EFEBarcelona

La Generalitat cerró 2019 con un déficit de 1.329 millones de euros, equivalente al 0,56 % de su PIB, lo que supone cinco veces más que el objetivo fijado para las autonomías, que era del 0,1 % para ese año.

Así pues, la Generalitat incumplió el déficit fijado para 2019, después de un 2018 en que había logrado por primera vez en un mismo ejercicio cumplir con los tres objetivos de estabilidad presupuestaria que fija la ley: déficit (0,44%), deuda (34%) y regla del gasto (1,6%).

El departamento de Economía de la Generalitat ha dado a conocer el dato del déficit de 2019 esta noche y ha atribuido el grueso de la desviación, 924 millones, al impago de la deuda pendiente del IVA por parte del Estado y al incumplimiento de los acuerdos alcanzados en la Comisión Mixta de Asuntos Económicos.

Esos 924 millones de euros suponen unas cuatro décimas de impacto en el déficit de la Generalitat de 2019, (0,39 %, concretamente), mientras que en torno a una décima (un 0,09 % del PIB) se explica en concepto de gasto diferido por compromisos asumidos con las concesionarias de autopistas Invicat y Aucat por la aplicación de los peajes reducidos, así como por la ejecución de algunas inversiones por medio de convenios con las concesionarias.

Con todo, el departamento de Economía asegura que se trata de un ajuste contable sin impacto presupuestario en 2019.
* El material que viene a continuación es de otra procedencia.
(* ===== verification/SteamCacheProps.v ===== *)
(** * Theorems on the cache of Steam libraries

    A document read back is what was saved; a start that trusts it ends
    with the same map as one that scans everything; and the file is never
    half a document. *)

From stdpp Require Import base gmap strings list list_numbers sets fin_maps sorting.
From Stdlib Require Import Ascii.
From S2P Require Import Prelude RStr Text HashMaps Json Vdf Steam StdPath SteamFs Io Update UpdateProps SteamCache SteamFsProps SteamSync.

Local Open Scope string_scope.
Local Open Scope nat_scope.
Local Open Scope list_scope.

(** ** Maps from lists of pairs *)

Lemma fold_insert_map {A} (l : list (string * A)) (m : gmap string A) :
  NoDup l.*1 → foldl (λ m kv, <[kv.1 := kv.2]> m) m l = (list_to_map l : gmap string A) ∪ m.
Proof.
  revert m. induction l as [|[k v] l IH]; intros m Hnd; simpl; [by rewrite (left_id_L ∅ (∪))|].
  apply NoDup_cons in Hnd as [Hk Hnd]. rewrite IH by done.
  rewrite <-insert_union_l, insert_union_r; [done|]. by apply not_elem_of_list_to_map_1.
Qed.

Lemma json_map_list (m : gmap string Value) l : json_map m = VObject l → l ≡ₚ map_to_list m.
Proof. intros [= <-]. apply merge_sort_Permutation. Qed.
(* ===== verification/_CoqProject ===== *)
-Q . S2P
Prelude.v
Bytes.v
Page.v
SlottedPage.v
SlottedPageSpec.v
SlottedPageOps.v
SlottedPageCompact.v
SlottedPageRefine.v
SlottedPageProps.v
Evictor.v
RustStr.v
SlottedPageTests.v
Schema.v
SchemaProps.v
SchemaTests.v
Ordering.v
OrderedFloat.v
FloatText.v
DataModel.v
DataModelProps.v
DataText.v
DataModelTests.v
Serializer.v
SerializerLayout.v
SerializerRoundtrip.v
SerializerKey.v
SerializerErrors.v
SerializerTests.v
LeafNode.v
LeafNodeSpec.v
LeafNodeOps.v
LeafNodeProps.v
LeafNodeHistory.v
LeafNodeMerge.v
LeafNodeSplit.v
LeafNodeTests.v
FileSystem.v
FileSystemProps.v
FileSystemTests.v
DiskManager.v
DiskManagerSpec.v
DiskManagerProps.v
DiskManagerAlloc.v
DiskManagerTests.v
PageStore.v
Prog.v
ProgLogic.v
Frame.v
Broadcast.v
BufferPool.v
BufferPoolTests.v
BufferPoolSpec.v
BufferPoolSteps.v
BufferPoolCore.v
BufferPoolFetch.v
BufferPoolMethods.v
BufferPoolCreate.v
BufferPoolProps.v
BufferPoolHistory.v
BufferPoolLost.v
BufferPoolErrors.v
BufferPoolRace.v
BufferPoolStandstill.v
BufferPoolAccounts.v
BufferPoolOwned.v
BufferPoolThreads.v
(* ===== verification/Page.v ===== *)
(** Page identifiers, the page header layout, slots and the storage errors
    ([page_id.rs], [page.rs], [slot.rs], [storage_error.rs]). *)
From S2P Require Import Prelude Bytes.

Definition PAGE_SIZE : Z := 8192.

Record PageId := mkPageId { table_id : Z; page_index : Z }.

#[export] Instance PageId_eq_dec : EqDecision PageId.
Proof. solve_decision. Defined.

#[export] Instance PageId_countable : Countable PageId.
Proof.
  refine (inj_countable' (fun p => (table_id p, page_index p))
                         (fun '(t, i) => mkPageId t i) _).
  by intros [].
Defined.

Definition PAGE_HEADER_SIZE : Z := 32.
Definition PAGE_HEADER_LSN_OFFSET : Z := 0.
Definition PAGE_HEADER_PARENT_INDEX_OFFSET : Z := 8.
Definition PAGE_HEADER_ROOT_PAGE_OFFSET : Z := 12.
Definition PAGE_HEADER_RIGHTMOST_CHILD_POINTER_OFFSET : Z := 12.
Definition PAGE_HEADER_PREV_SIBLING_LEAF_PAGE_INDEX_OFFSET : Z := 12.
Definition PAGE_HEADER_NEXT_SIBLING_LEAF_PAGE_INDEX_OFFSET : Z := 16.
Definition PAGE_HEADER_ITEM_COUNT_OFFSET : Z := 20.
Definition PAGE_HEADER_DATA_HEAP_END_OFFSET_OFFSET : Z := 22.
Definition PAGE_HEADER_PAGE_TYPE_OFFSET : Z := 24.

(** [u32::MAX]. *)
Definition INVALID_PAGE_INDEX : Z := 2 ^ 32 - 1.
(** [u64::MAX]. *)
Definition U64_MAX : Z := 2 ^ 64 - 1.

(** [size_of::<u16>() + size_of::<u16>()]. *)
Definition SLOT_SIZE : Z := 2 + 2.

Inductive PageType := Invalid | LeafNode | InternalNode | TableHeader.

#[export] Instance PageType_eq_dec : EqDecision PageType.
Proof. solve_decision. Defined.

(** [page_type as u8]. *)
Definition page_type_as_u8 (t : PageType) : Z :=
  match t with Invalid => 0 | LeafNode => 1 | InternalNode => 2 | TableHeader => 3 end.

(** [PageType::from(value)]. *)
Definition page_type_from (value : Z) : PageType :=
  match value with
  | 1 => LeafNode
  | 2 => InternalNode
  | 3 => TableHeader
  | _ => Invalid
  end.

Inductive StorageError :=
| DuplicateKey
| KeyNotFound
| InsertRecordFailed
| InsufficientSpaceForMerge
| InvalidSlotIndex
| NewRightSiblingNotEmpty
| PageFull.

#[export] Instance StorageError_eq_dec : EqDecision StorageError.
Proof. solve_decision. Defined.

Lemma page_type_roundtrip t : page_type_from (page_type_as_u8 t) = t.
Proof. by destruct t. Qed.

(** Unfold the layout constants, then decide by arithmetic. *)
Ltac layout :=
  unfold PAGE_SIZE, PAGE_HEADER_SIZE, SLOT_SIZE, PAGE_HEADER_ITEM_COUNT_OFFSET,
    PAGE_HEADER_DATA_HEAP_END_OFFSET_OFFSET, PAGE_HEADER_PAGE_TYPE_OFFSET,
    PAGE_HEADER_PARENT_INDEX_OFFSET, PAGE_HEADER_RIGHTMOST_CHILD_POINTER_OFFSET,
    PAGE_HEADER_NEXT_SIBLING_LEAF_PAGE_INDEX_OFFSET,
    PAGE_HEADER_PREV_SIBLING_LEAF_PAGE_INDEX_OFFSET, INVALID_PAGE_INDEX, U64_MAX in *.
Ltac pg := first [ assumption | layout; lia ].
(* ===== verification/SlottedPage.v ===== *)
(** The slotted page ([slotted_page_view.rs]): one definition per method of
    [SlottedPageView], on the 8192-byte buffer it borrows.

    Page layout: header (32 bytes), slot array growing up, free space, data
    heap growing down from the end of the page.  A method taking [&self] is a
    function of the buffer; a method taking [&mut self] is a [stateM] over it. *)
From S2P Require Import Prelude Bytes Page.

Abbreviation page := (list Z).

Section Accessors.
Context {E : Type}.

(** Run a fallible update of the buffer. *)
Definition supd (f : page -> outcome E page) : stateM page E unit := fun b =>
  match f b with
  | Ok b' => (Ok tt, b')
  | Err e => (Err e, b)
  | Panic => (Panic, b)
  end.

Definition get_page_header_u8_value (offset : Z) (b : page) : outcome E Z :=
  s ← slice offset (offset + 1) b; from_le_u 1 s.

Definition get_page_header_u16_value (offset : Z) (b : page) : outcome E Z :=
  s ← slice offset (offset + 2) b; from_le_u 2 s.

Definition get_page_header_u32_value (offset : Z) (b : page) : outcome E Z :=
  s ← slice offset (offset + 4) b; from_le_u 4 s.

Definition get_page_header_u64_value (offset : Z) (b : page) : outcome E Z :=
  s ← slice offset (offset + 8) b; from_le_u 8 s.

Definition set_page_header_u16_value (offset value : Z) : stateM page E unit :=
  supd (copy_from_slice offset (offset + 2) (le_bytes 2 value)).

Definition set_page_header_u32_value (offset value : Z) : stateM page E unit :=
  supd (copy_from_slice offset (offset + 4) (le_bytes 4 value)).

Definition set_page_header_u64_value (offset value : Z) : stateM page E unit :=
  supd (copy_from_slice offset (offset + 8) (le_bytes 8 value)).

(** The record offset and the record size of slot [i]. *)
Definition get_slot (i : Z) (b : page) : outcome E (Z * Z) :=
  let slot_offset := PAGE_HEADER_SIZE + i * SLOT_SIZE in
  record_offset_bytes ← slice slot_offset (slot_offset + 2) b;
  record_offset ← from_le_u 2 record_offset_bytes;
  record_size_bytes ← slice (slot_offset + 2) (slot_offset + 4) b;
  record_size ← from_le_u 2 record_size_bytes;
  mret (record_offset, record_size).

Definition set_slot (i record_offset record_size : Z) : stateM page E unit :=
  let slot_offset := PAGE_HEADER_SIZE + i * SLOT_SIZE in
  supd (copy_from_slice slot_offset (slot_offset + 2) (le_bytes 2 record_offset));;
  supd (copy_from_slice (slot_offset + 2) (slot_offset + 4) (le_bytes 2 record_size)).

Definition get_item_count (b : page) : outcome E Z :=
  bytes ← slice PAGE_HEADER_ITEM_COUNT_OFFSET (PAGE_HEADER_ITEM_COUNT_OFFSET + 2) b;
  from_le_u 2 bytes.

Definition get_page_type (b : page) : outcome E PageType :=
  v ← index PAGE_HEADER_PAGE_TYPE_OFFSET b; mret (page_type_from v).

Definition get_data_start_offset (b : page) : outcome E Z :=
  get_page_header_u16_value PAGE_HEADER_DATA_HEAP_END_OFFSET_OFFSET b.

(** The block between the slot array and the data heap. *)
Definition get_free_space_contiguous (b : page) : outcome E Z :=
  item_count ← get_item_count b;
  let slot_array_size := item_count * SLOT_SIZE in
  data_heap_offset ← get_page_header_u16_value PAGE_HEADER_DATA_HEAP_END_OFFSET_OFFSET b;
  data_heap_size ← usub PAGE_SIZE data_heap_offset;
  without_slots ← usub (PAGE_SIZE - PAGE_HEADER_SIZE) slot_array_size;
  usub without_slots data_heap_size.

(** All the free space, fragments of the heap included. *)
Definition get_free_space (b : page) : outcome E Z :=
  item_count ← get_item_count b;
  let slot_array_size := item_count * SLOT_SIZE in
  data_heap_offset ← get_page_header_u16_value PAGE_HEADER_DATA_HEAP_END_OFFSET_OFFSET b;
  data_heap_size ← usub PAGE_SIZE data_heap_offset;
  without_slots ← usub (PAGE_SIZE - PAGE_HEADER_SIZE) slot_array_size;
  free_space_contiguous ← usub without_slots data_heap_size;
  total_used_data_space ←
    ofold (fun total i => s ← get_slot i b; mret (total + s.2)) 0 (range 0 item_count);
  fragmented ← usub data_heap_size total_used_data_space;
  mret (free_space_contiguous + fragmented).

Definition get_record (i : Z) (b : page) : outcome E (option (list Z)) :=
  item_count ← get_item_count b;
  if item_count <=? i then mret None
  else
    s ← get_slot i b;
    r ← slice s.1 (s.1 + s.2) b;
    mret (Some r).

Definition initialize (page_type : PageType) (parent_page_index : option Z) :
    stateM page E unit :=
  smodify (fun b => fill 0 (zlen b));;
  supd (store PAGE_HEADER_PAGE_TYPE_OFFSET (page_type_as_u8 page_type));;
  set_page_header_u16_value PAGE_HEADER_ITEM_COUNT_OFFSET 0;;
  let parent_index := match parent_page_index with Some i => i | None => U64_MAX end in
  set_page_header_u64_value PAGE_HEADER_PARENT_INDEX_OFFSET parent_index;;
  set_page_header_u32_value PAGE_HEADER_RIGHTMOST_CHILD_POINTER_OFFSET INVALID_PAGE_INDEX;;
  set_page_header_u32_value PAGE_HEADER_NEXT_SIBLING_LEAF_PAGE_INDEX_OFFSET INVALID_PAGE_INDEX;;
  set_page_header_u32_value PAGE_HEADER_PREV_SIBLING_LEAF_PAGE_INDEX_OFFSET INVALID_PAGE_INDEX;;
  supd (copy_from_slice PAGE_HEADER_DATA_HEAP_END_OFFSET_OFFSET
          (PAGE_HEADER_DATA_HEAP_END_OFFSET_OFFSET + 2) (le_bytes 2 (wrap 16 PAGE_SIZE))).

Definition delete_record (i : Z) : stateM page E unit :=
  item_count ← sget get_item_count;
  if item_count <=? i then mret tt
  else
    let slot_offset := PAGE_HEADER_SIZE + i * SLOT_SIZE in
    num_bytes_to_shift ← slift (usub (item_count * SLOT_SIZE) ((i + 1) * SLOT_SIZE));
    (if 0 <? num_bytes_to_shift then
       let source_offset := slot_offset + SLOT_SIZE in
       supd (copy_within source_offset (source_offset + num_bytes_to_shift) slot_offset)
     else mret tt);;
    new_count ← slift (usub item_count 1);
    set_page_header_u16_value PAGE_HEADER_ITEM_COUNT_OFFSET new_count.

(** The first loop of [compact]: the records, in slot order, as one block. *)
Definition collect_records (item_count : Z) (b : page) : outcome E (list Z) :=
  ofold (fun block i =>
           r ← get_record i b;
           record_data ← unwrap_opt r;
           mret (block ++ record_data)) [] (range 0 item_count).

(** One step of the second loop of [compact]: the next record of the block
    goes below the ones already written.  Threads the heap offset and the
    position in the block. *)
Definition compact_step (compacted_data_block : list Z) (offsets : Z * Z) (i : Z) :
    stateM page E (Z * Z) :=
  let '(current_data_heap_offset, current_data_buffer_offset) := offsets in
  s ← sget (get_slot i);
  let record_size := s.2 in
  record_data ← slift (slice current_data_buffer_offset
                         (current_data_buffer_offset + record_size) compacted_data_block);
  let current_data_buffer_offset := current_data_buffer_offset + record_size in
  current_data_heap_offset ← slift (usub current_data_heap_offset record_size);
  supd (copy_from_slice current_data_heap_offset (current_data_heap_offset + record_size)
          record_data);;
  set_slot i (wrap 16 current_data_heap_offset) (wrap 16 record_size);;
  mret (current_data_heap_offset, current_data_buffer_offset).

Definition compact : stateM page E unit :=
  free_space ← sget get_free_space;
  contiguous ← sget get_free_space_contiguous;
  if free_space =? contiguous then mret tt
  else
    item_count ← sget get_item_count;
    total_free_and_data_space ←
      slift (usub (PAGE_SIZE - PAGE_HEADER_SIZE) (item_count * SLOT_SIZE));
    total_data_heap_size ← slift (usub total_free_and_data_space free_space);
    compacted_data_block ← sget (collect_records item_count);
    offsets ← sfold (compact_step compacted_data_block) (PAGE_SIZE, 0) (range 0 item_count);
    let free_space_offset := PAGE_HEADER_SIZE + item_count * SLOT_SIZE in
    supd (copy_from_slice free_space_offset (free_space_offset + free_space)
            (fill 0 free_space));;
    set_page_header_u16_value PAGE_HEADER_DATA_HEAP_END_OFFSET_OFFSET
      (wrap 16 offsets.1).
End Accessors.

Definition try_insert_record (i : Z) (record_data : list Z) : stateM page StorageError Z :=
  free_space ← sget get_free_space_contiguous;
  if free_space <? zlen record_data + SLOT_SIZE then sfail PageFull
  else
    initial_item_count ← sget get_item_count;
    if initial_item_count <? i then sfail InvalidSlotIndex
    else
      let record_size := zlen record_data in
      data_heap_offset ←
        sget (get_page_header_u16_value PAGE_HEADER_DATA_HEAP_END_OFFSET_OFFSET);
      new_data_heap_offset ← slift (usub data_heap_offset (wrap 16 record_size));
      supd (copy_from_slice new_data_heap_offset (new_data_heap_offset + record_size)
              record_data);;
      set_page_header_u16_value PAGE_HEADER_DATA_HEAP_END_OFFSET_OFFSET new_data_heap_offset;;
      let slot_insertion_offset := PAGE_HEADER_SIZE + SLOT_SIZE * i in
      slots_to_shift ← slift (usub initial_item_count i);
      (if 0 <? slots_to_shift then
         let source_offset := slot_insertion_offset in
         let destination_offset := source_offset + SLOT_SIZE in
         let slot_block_length := slots_to_shift * SLOT_SIZE in
         supd (copy_within source_offset (source_offset + slot_block_length)
                 destination_offset)
       else mret tt);;
      supd (copy_from_slice slot_insertion_offset (slot_insertion_offset + 2)
              (le_bytes 2 new_data_heap_offset));;
      supd (copy_from_slice (slot_insertion_offset + 2) (slot_insertion_offset + 4)
              (le_bytes 2 (wrap 16 record_size)));;
      item_count ← slift (uadd 16 initial_item_count 1);
      set_page_header_u16_value PAGE_HEADER_ITEM_COUNT_OFFSET item_count;;
      mret i.

Definition try_update_record (i : Z) (record_data : list Z) : stateM page StorageError Z :=
  item_count ← sget get_item_count;
  if item_count <=? i then sfail InvalidSlotIndex
  else
    s ← sget (get_slot i);
    let '(record_offset, orig_record_size) := s in
    let updated_record_size := zlen record_data in
    (if updated_record_size <=? orig_record_size then
       supd (copy_from_slice record_offset (record_offset + updated_record_size) record_data);;
       if updated_record_size <? orig_record_size then
         set_slot i (wrap 16 record_offset) (wrap 16 updated_record_size)
       else mret tt
     else
       free_space ← sget get_free_space_contiguous;
       if free_space <? updated_record_size then sfail PageFull
       else
         data_heap_offset ←
           sget (get_page_header_u16_value PAGE_HEADER_DATA_HEAP_END_OFFSET_OFFSET);
         new_data_heap_offset ← slift (usub data_heap_offset (wrap 16 updated_record_size));
         supd (copy_from_slice new_data_heap_offset
                 (new_data_heap_offset + updated_record_size) record_data);;
         set_slot i new_data_heap_offset (wrap 16 updated_record_size);;
         set_page_header_u16_value PAGE_HEADER_DATA_HEAP_END_OFFSET_OFFSET
           new_data_heap_offset);;
    mret i.

(** A page buffer as it is before [initialize]. *)
Definition blank_page : page := fill 0 PAGE_SIZE.

(** A scenario: two inserts at slot 0, then both reads and the free space. *)
Definition insert_two : stateM page StorageError (option (list Z) * option (list Z) * Z) :=
  initialize LeafNode None;;
  try_insert_record 0 [1; 2; 3];;
  try_insert_record 0 [7; 8];;
  a ← sget (get_record 0);
  c ← sget (get_record 1);
  f ← sget get_free_space;
  mret (a, c, f).

Example insert_two_runs :
  (insert_two blank_page).1 = Ok (Some [7; 8], Some [1; 2; 3], 8192 - 32 - 8 - 5).
Proof. vm_compute. reflexivity. Qed.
El Govern sostiene que, sin tener en cuenta ese ajuste, y si el Estado hubiera cumplido con sus deudas y con las transferencias previstas, el déficit en 2019 habría sido del 0,08 % del PIB, por debajo del 0,1 % fijado como objetivo para el ejercicio.

En concreto, el Govern reprocha al Gobierno el impacto de una deuda del IVA por valor de 458 millones, atribuible al cambio normativo introducido por Hacienda en 2017, y recuerda que el Estado debía devolver esa deuda a lo largo de 2019.

Por otra parte, la Generalitat asegura que los incumplimientos de lo pactado en la Comisión Mixta de Asuntos Económicos suponen 466 millones, de los cuales 200 millones corresponden a la inversión comprometida por el Estado a partir de 2019 por el incumplimiento de la disposición adicional tercera del Estatut.

La Generalitat también incluye en el listado de incumplimientos los 266 millones previstos para la financiación de los Mossos d'Esquadra, 150 millones de los cuales en cumplimiento de la deuda acumulada hasta 2018 y los otros 116 millones por la anualidad específica de 2019.

El departamento de Economía de la Generalitat asegura que, en comparación a 2018, los ingresos crecieron un 4,9 %, mientras que los gastos lo hicieron un 5,1 %, principalmente por las mejoras retributivas a los funcionarios y por el retorno del 40 % de la paga extra pendiente de 2013.

La Generalitat no ha dado a conocer todavía qué previsión de déficit tiene para 2020, un año que estará marcado por la crisis sanitaria del coronavirus, que está obligando a todas las administraciones a movilizar todo tipo de recursos públicos para hacer frente a la pandemia, lo que alterará los niveles de déficit tanto de España como de las autonomías.